Data extracted from a collection
(* ===== verification/Collections.v ===== *)
(** * Strings, stable sorting, and ordered maps

    What the sources use of [std]: a [String] is its UTF-8 bytes, decimal
    formatting and [str::parse], [split], [split_once], the stable [sort_by],
    and [BTreeMap] as a finite map with an ordered view. *)
From S2P Require Import Prelude.
From Stdlib Require Ascii String.
Export String.StringSyntax.

(** ** Strings as bytes *)

Fixpoint str (s : String.string) : bytes :=
  match s with
  | String.EmptyString => []
  | String.String c s' => Z.of_N (Ascii.N_of_ascii c) :: str s'
  end.

#[global] Arguments str s%_string_scope.

Definition SLASH : Z := 47.
Definition DASH : Z := 45.

(** [format!("{z}")] of an unsigned integer, at most [fuel] digits; twenty
    are enough for a [u64]. *)
Fixpoint dec_digits (fuel : nat) (z : Z) : bytes :=
  match fuel with
  | O => []
  | S f => if z <? 10 then [48 + z] else dec_digits f (z / 10) ++ [48 + z mod 10]
  end.
Definition dec (z : Z) : bytes := dec_digits 20 z.

Definition is_digit (b : Z) : bool := (48 <=? b) && (b <=? 57).

Fixpoint parse_digits (acc : Z) (s : bytes) : option Z :=
  match s with
  | [] => Some acc
  | b :: s' =>
      if is_digit b then
        let acc' := acc * 10 + (b - 48) in
        if acc' <? 2 ^ 64 then parse_digits acc' s' else None
      else None
  end.

(** [str::parse::<u64>]: one optional [+], then at least one digit, no overflow. *)
Definition parse_u64 (s : bytes) : option Z :=
  match s with
  | [] => None
  | [43] => None
  | 43 :: s' => parse_digits 0 s'
  | _ => parse_digits 0 s
  end.

(** [s.split(c)]: the pieces between separators, always at least one. *)
Fixpoint split_on (c : Z) (s : bytes) : list bytes :=
  match s with
  | [] => [[]]
  | b :: s' =>
      if b =? c then [] :: split_on c s'
      else match split_on c s' with
           | [] => [[b]]
           | p :: ps => (b :: p) :: ps
           end
  end.

(** [s.split_once(c)]: around the first separator. *)
Fixpoint split_once (c : Z) (s : bytes) : option (bytes * bytes) :=
  match s with
  | [] => None
  | b :: s' =>
      if b =? c then Some ([], s')
      else match split_once c s' with
           | Some (p, q) => Some (b :: p, q)
           | None => None
           end
  end.

Fixpoint starts_with (p s : bytes) : bool :=
  match p, s with
  | [], _ => true
  | _, [] => false
  | a :: p', b :: s' => (a =? b) && starts_with p' s'
  end.

Lemma dec_digits_props fuel z :
  0 ≤ z < 10 ^ Z.of_nat fuel → (0 < fuel)%nat →
  dec_digits fuel z ≠ [] ∧ Forall (λ b, is_digit b = true) (dec_digits fuel z).
Proof.
  revert z; induction fuel as [|f IH]; intros z Hz Hf; [lia|]. cbn [dec_digits].
  destruct (z <? 10) eqn:E.
  - split; [done|]. repeat constructor. unfold is_digit. lia.
  - assert (0 < f)%nat.
    { destruct f; [|lia]. change (10 ^ Z.of_nat 1) with 10 in Hz. lia. }
    rewrite Nat2Z.inj_succ, Z.pow_succ_r in Hz by lia.
    destruct (IH (z / 10)) as [H1 H2]; [Z.div_mod_to_equations; lia|done|].
    split; [by destruct (dec_digits f (z / 10))|].
    apply Forall_app; split; [done|]. repeat constructor.
    unfold is_digit. Z.div_mod_to_equations. lia.
Qed.

Lemma parse_digits_app acc a s :
  Forall (λ b, is_digit b = true) s →
  parse_digits acc (a ++ s)
  = match parse_digits acc a with Some acc' => parse_digits acc' s | None => None end.
Proof.
  intros _. revert acc; induction a as [|b a IH]; intros acc; simpl; [done|].
  destruct (is_digit b); [|done]. by destruct (_ <? _).
Qed.

Lemma parse_digits_dec fuel z :
  0 ≤ z < 2 ^ 64 → z < 10 ^ Z.of_nat fuel → parse_digits 0 (dec_digits fuel z) = Some z.
Proof.
  revert z; induction fuel as [|f IH]; intros z Hz Hf.
  - change (10 ^ Z.of_nat 0) with 1 in Hf. simpl. f_equal. lia.
  - cbn [dec_digits]. destruct (z <? 10) eqn:E.
    + cbn [parse_digits]. unfold is_digit. if_true. if_true. f_equal. lia.
    + rewrite parse_digits_app
        by (repeat constructor; unfold is_digit; Z.div_mod_to_equations; lia).
      rewrite Nat2Z.inj_succ, Z.pow_succ_r in Hf by lia.
      rewrite IH by (Z.div_mod_to_equations; lia). cbn [parse_digits].
      unfold is_digit. replace (_ && _) with true by (Z.div_mod_to_equations; lia).
      cbv iota. replace (_ <? _) with true by (Z.div_mod_to_equations; lia).
      cbv iota. f_equal. Z.div_mod_to_equations. lia.
Qed.

Lemma dec_props z :
  is_u64 z → dec z ≠ [] ∧ Forall (λ b, is_digit b = true) (dec z).
Proof.
  intros. apply dec_digits_props; [|lia]. unfold_ints.
  change (10 ^ Z.of_nat 20) with 100000000000000000000. lia.
Qed.

Lemma parse_u64_dec z : is_u64 z → parse_u64 (dec z) = Some z.
Proof.
  intros Hz. destruct (dec_props z Hz) as [Hne Hd].
  assert (parse_digits 0 (dec z) = Some z) as Hp.
  { apply parse_digits_dec; [done|]. unfold_ints.
    change (10 ^ Z.of_nat 20) with 100000000000000000000. lia. }
  destruct (dec z) as [|b s]; [done|]. apply Forall_cons in Hd as [Hb _].
  unfold parse_u64, is_digit in *.
  destruct (decide (b = 43)) as [->|Hne43]; [done|].
  destruct b as [|p|p]; try done.
  by repeat (destruct p as [p|p|]; try done).
Qed.

Lemma dec_no_sep c z :
  is_u64 z → is_digit c = false → c ∉ dec z.
Proof.
  intros Hz Hc Hin. destruct (dec_props z Hz) as [_ Hd].
  rewrite Forall_forall in Hd. specialize (Hd c Hin). congruence.
Qed.

Lemma split_on_app c a b :
  c ∉ a → split_on c (a ++ c :: b) = a :: split_on c b.
Proof.
  induction a as [|x a IH]; intros Hc; simpl.
  - by rewrite Z.eqb_refl.
  - apply not_elem_of_cons in Hc as [Hx Hc]. rewrite (proj2 (Z.eqb_neq x c)) by done.
    by rewrite IH.
Qed.

Lemma split_on_none c a : c ∉ a → split_on c a = [a].
Proof.
  induction a as [|x a IH]; intros Hc; simpl; [done|].
  apply not_elem_of_cons in Hc as [Hx Hc]. rewrite (proj2 (Z.eqb_neq x c)) by done.
  by rewrite IH.
Qed.

Lemma split_on_app_last c a b :
  c ∉ b → ∃ ps, split_on c (a ++ c :: b) = ps ++ [b] ∧ ps ≠ [].
Proof.
  intros Hb. induction a as [|x a (ps & Hps & Hne)]; simpl.
  - rewrite Z.eqb_refl, split_on_none by done. by exists [[]].
  - rewrite Hps. destruct (x =? c); [by exists ([] :: ps)|].
    destruct ps as [|p ps]; [done|]. by exists ((x :: p) :: ps).
Qed.

Lemma split_once_app c a b : c ∉ a → split_once c (a ++ c :: b) = Some (a, b).
Proof.
  induction a as [|x a IH]; intros Hc; simpl.
  - by rewrite Z.eqb_refl.
  - apply not_elem_of_cons in Hc as [Hx Hc]. rewrite (proj2 (Z.eqb_neq x c)) by done.
    by rewrite IH.
Qed.

Lemma starts_with_app p s : starts_with p (p ++ s) = true.
Proof. induction p as [|x p IH]; simpl; [done|]. by rewrite Z.eqb_refl. Qed.

Lemma starts_with_spec p s : starts_with p s = true ↔ ∃ s', s = p ++ s'.
Proof.
  split.
  - revert s; induction p as [|x p IH]; intros s; [by exists s|].
    destruct s as [|y s]; [done|]. simpl. intros [Hxy Hs]%andb_true_iff.
    apply Z.eqb_eq in Hxy as ->. destruct (IH s Hs) as [s' ->]. by exists s'.
  - intros [s' ->]. apply starts_with_app.
Qed.

(** ** Stable sorting

    [slice::sort_by] is stable; so is insertion from the right. *)

Section Sort.
Context {A : Type} (le : A → A → bool).

Fixpoint insert_by (x : A) (l : list A) : list A :=
  match l with
  | [] => [x]
  | y :: l' => if le x y then x :: y :: l' else y :: insert_by x l'
  end.

Definition sort_by (l : list A) : list A := foldr insert_by [] l.

Lemma insert_by_perm x l : insert_by x l ≡ₚ x :: l.
Proof.
  induction l as [|y l IH]; simpl; [done|]. destruct (le x y); [done|].
  rewrite IH. constructor.
Qed.

Lemma sort_by_perm l : sort_by l ≡ₚ l.
Proof. induction l as [|x l IH]; simpl; [done|]. by rewrite insert_by_perm, IH. Qed.

Lemma length_sort_by l : length (sort_by l) = length l.
Proof. apply Permutation_length, sort_by_perm. Qed.

Lemma elem_of_sort_by x l : x ∈ sort_by l ↔ x ∈ l.
Proof. by rewrite sort_by_perm. Qed.

(** On a sorted list nothing moves. *)
Lemma sort_by_id l : StronglySorted (λ x y, le x y = true) l → sort_by l = l.
Proof.
  induction 1 as [|x l Hs IH Hx]; [done|]. simpl. rewrite IH.
  destruct l as [|y l]; [done|]. apply Forall_cons in Hx as [Hxy _]. simpl. by rewrite Hxy.
Qed.

Hypothesis le_total : ∀ x y, le x y = true ∨ le y x = true.
Hypothesis le_trans : ∀ x y z, le x y = true → le y z = true → le x z = true.

Lemma insert_by_sorted x l :
  StronglySorted (λ x y, le x y = true) l →
  StronglySorted (λ x y, le x y = true) (insert_by x l).
Proof.
  induction 1 as [|y l Hs IH Hy]; simpl; [by repeat constructor|].
  destruct (le x y) eqn:E.
  - constructor; [by constructor|]. constructor; [done|].
    eapply Forall_impl; [exact Hy|]. intros z ?. by eapply le_trans.
  - constructor; [done|]. rewrite insert_by_perm. constructor; [|done].
    destruct (le_total x y); congruence.
Qed.

Lemma sort_by_sorted l : StronglySorted (λ x y, le x y = true) (sort_by l).
Proof. induction l as [|x l IH]; simpl; [constructor|]. by apply insert_by_sorted. Qed.
End Sort.

(** ** BTreeMap

    A [BTreeMap<u64, V>] is a [gmap Z V]; iteration goes through the
    key-ordered view [entries]. *)

Section OrderedView.
Context {V : Type}.
Implicit Types m : gmap Z V.

Definition key_le (p q : Z * V) : bool := p.1 <=? q.1.
Definition entries m : list (Z * V) := sort_by key_le (map_to_list m).
Definition keys m : list Z := (entries m).*1.
Definition values m : list V := (entries m).*2.

(** [m.range(..=hi).next_back()] and [m.iter().next_back()]. *)
Definition floor_entry (hi : Z) m : option (Z * V) :=
  last (filter (λ p, p.1 <= hi) (entries m)).
Definition last_entry m : option (Z * V) := last (entries m).

(** [m.range(lo..hi)]. *)
Definition range (lo hi : Z) m : list (Z * V) :=
  filter (λ p, lo <= p.1 ∧ p.1 < hi) (entries m).
(** [m.range(..=hi)]. *)
Definition range_to_incl (hi : Z) m : list (Z * V) :=
  filter (λ p, p.1 <= hi) (entries m).

Lemma elem_of_entries m k v : (k, v) ∈ entries m ↔ m !! k = Some v.
Proof. unfold entries. rewrite elem_of_sort_by. apply elem_of_map_to_list. Qed.

Lemma entries_perm m : entries m ≡ₚ map_to_list m.
Proof. apply sort_by_perm. Qed.

Lemma entries_sorted m : StronglySorted (λ p q, key_le p q = true) (entries m).
Proof.
  apply sort_by_sorted; unfold key_le; intros; lia.
Qed.

Lemma NoDup_keys m : NoDup (keys m).
Proof. unfold keys. rewrite entries_perm. apply NoDup_fst_map_to_list. Qed.

(** The keys come out strictly increasing. *)
Lemma keys_sorted m : StronglySorted Z.lt (keys m).
Proof.
  unfold keys. pose proof (entries_sorted m) as Hs. pose proof (NoDup_keys m) as Hn.
  unfold keys in Hn. induction Hs as [|p l Hs IH Hp]; simpl; [constructor|].
  apply NoDup_cons in Hn as [Hnot Hn]. constructor; [by apply IH|].
  rewrite Forall_fmap. rewrite Forall_forall in Hp |- *. intros q Hq.
  specialize (Hp q Hq). unfold key_le in Hp. simpl.
  assert (p.1 ≠ q.1) by (intros Heq; apply Hnot; rewrite Heq; by apply list_elem_of_fmap_2).
  lia.
Qed.

Lemma elem_of_keys m k : k ∈ keys m ↔ is_Some (m !! k).
Proof.
  unfold keys. rewrite list_elem_of_fmap. split.
  - intros ([k' v] & -> & H%elem_of_entries). by exists v.
  - intros [v Hv]. exists (k, v). split; [done|]. by apply elem_of_entries.
Qed.

Lemma last_entry_spec m k v :
  last_entry m = Some (k, v) → m !! k = Some v ∧ ∀ k', is_Some (m !! k') → k' ≤ k.
Proof.
  unfold last_entry. intros Hl.
  assert ((k, v) ∈ entries m) as Hin by (by apply last_Some_elem_of).
  split; [by apply elem_of_entries|]. intros k' [v' Hv'%elem_of_entries].
  apply last_Some in Hl as [l Hl]. pose proof (entries_sorted m) as Hs. rewrite Hl in *.
  apply elem_of_app in Hv' as [Hv'|[= -> ->]%list_elem_of_singleton]; [|lia].
  apply StronglySorted_app in Hs as (Hs & _ & _).
  specialize (Hs (k', v') (k, v) Hv' (list_elem_of_here _ _)). unfold key_le in Hs. simpl in Hs. lia.
Qed.

Lemma last_entry_None m : last_entry m = None ↔ m = ∅.
Proof.
  unfold last_entry. rewrite last_None. split.
  - intros H. apply map_empty. intros k. destruct (m !! k) as [v|] eqn:E; [|done].
    apply elem_of_entries in E. rewrite H in E. by apply not_elem_of_nil in E.
  - intros ->. done.
Qed.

TASK GOAL: Lines to set down from above: the line with "Section OrderedView.", the line with "unfold last_entry. intros Hl.", and every line between, each exactly as written.

EXERCISE OUTPUT:
Section OrderedView.
Context {V : Type}.
Implicit Types m : gmap Z V.

Definition key_le (p q : Z * V) : bool := p.1 <=? q.1.
Definition entries m : list (Z * V) := sort_by key_le (map_to_list m).
Definition keys m : list Z := (entries m).*1.
Definition values m : list V := (entries m).*2.

(** [m.range(..=hi).next_back()] and [m.iter().next_back()]. *)
Definition floor_entry (hi : Z) m : option (Z * V) :=
  last (filter (λ p, p.1 <= hi) (entries m)).
Definition last_entry m : option (Z * V) := last (entries m).

(** [m.range(lo..hi)]. *)
Definition range (lo hi : Z) m : list (Z * V) :=
  filter (λ p, lo <= p.1 ∧ p.1 < hi) (entries m).
(** [m.range(..=hi)]. *)
Definition range_to_incl (hi : Z) m : list (Z * V) :=
  filter (λ p, p.1 <= hi) (entries m).

Lemma elem_of_entries m k v : (k, v) ∈ entries m ↔ m !! k = Some v.
Proof. unfold entries. rewrite elem_of_sort_by. apply elem_of_map_to_list. Qed.

Lemma entries_perm m : entries m ≡ₚ map_to_list m.
Proof. apply sort_by_perm. Qed.

Lemma entries_sorted m : StronglySorted (λ p q, key_le p q = true) (entries m).
Proof.
  apply sort_by_sorted; unfold key_le; intros; lia.
Qed.

Lemma NoDup_keys m : NoDup (keys m).
Proof. unfold keys. rewrite entries_perm. apply NoDup_fst_map_to_list. Qed.

(** The keys come out strictly increasing. *)
Lemma keys_sorted m : StronglySorted Z.lt (keys m).
Proof.
  unfold keys. pose proof (entries_sorted m) as Hs. pose proof (NoDup_keys m) as Hn.
  unfold keys in Hn. induction Hs as [|p l Hs IH Hp]; simpl; [constructor|].
  apply NoDup_cons in Hn as [Hnot Hn]. constructor; [by apply IH|].
  rewrite Forall_fmap. rewrite Forall_forall in Hp |- *. intros q Hq.
  specialize (Hp q Hq). unfold key_le in Hp. simpl.
  assert (p.1 ≠ q.1) by (intros Heq; apply Hnot; rewrite Heq; by apply list_elem_of_fmap_2).
  lia.
Qed.

Lemma elem_of_keys m k : k ∈ keys m ↔ is_Some (m !! k).
Proof.
  unfold keys. rewrite list_elem_of_fmap. split.
  - intros ([k' v] & -> & H%elem_of_entries). by exists v.
  - intros [v Hv]. exists (k, v). split; [done|]. by apply elem_of_entries.
Qed.

Lemma last_entry_spec m k v :
  last_entry m = Some (k, v) → m !! k = Some v ∧ ∀ k', is_Some (m !! k') → k' ≤ k.
Proof.
  unfold last_entry. intros Hl.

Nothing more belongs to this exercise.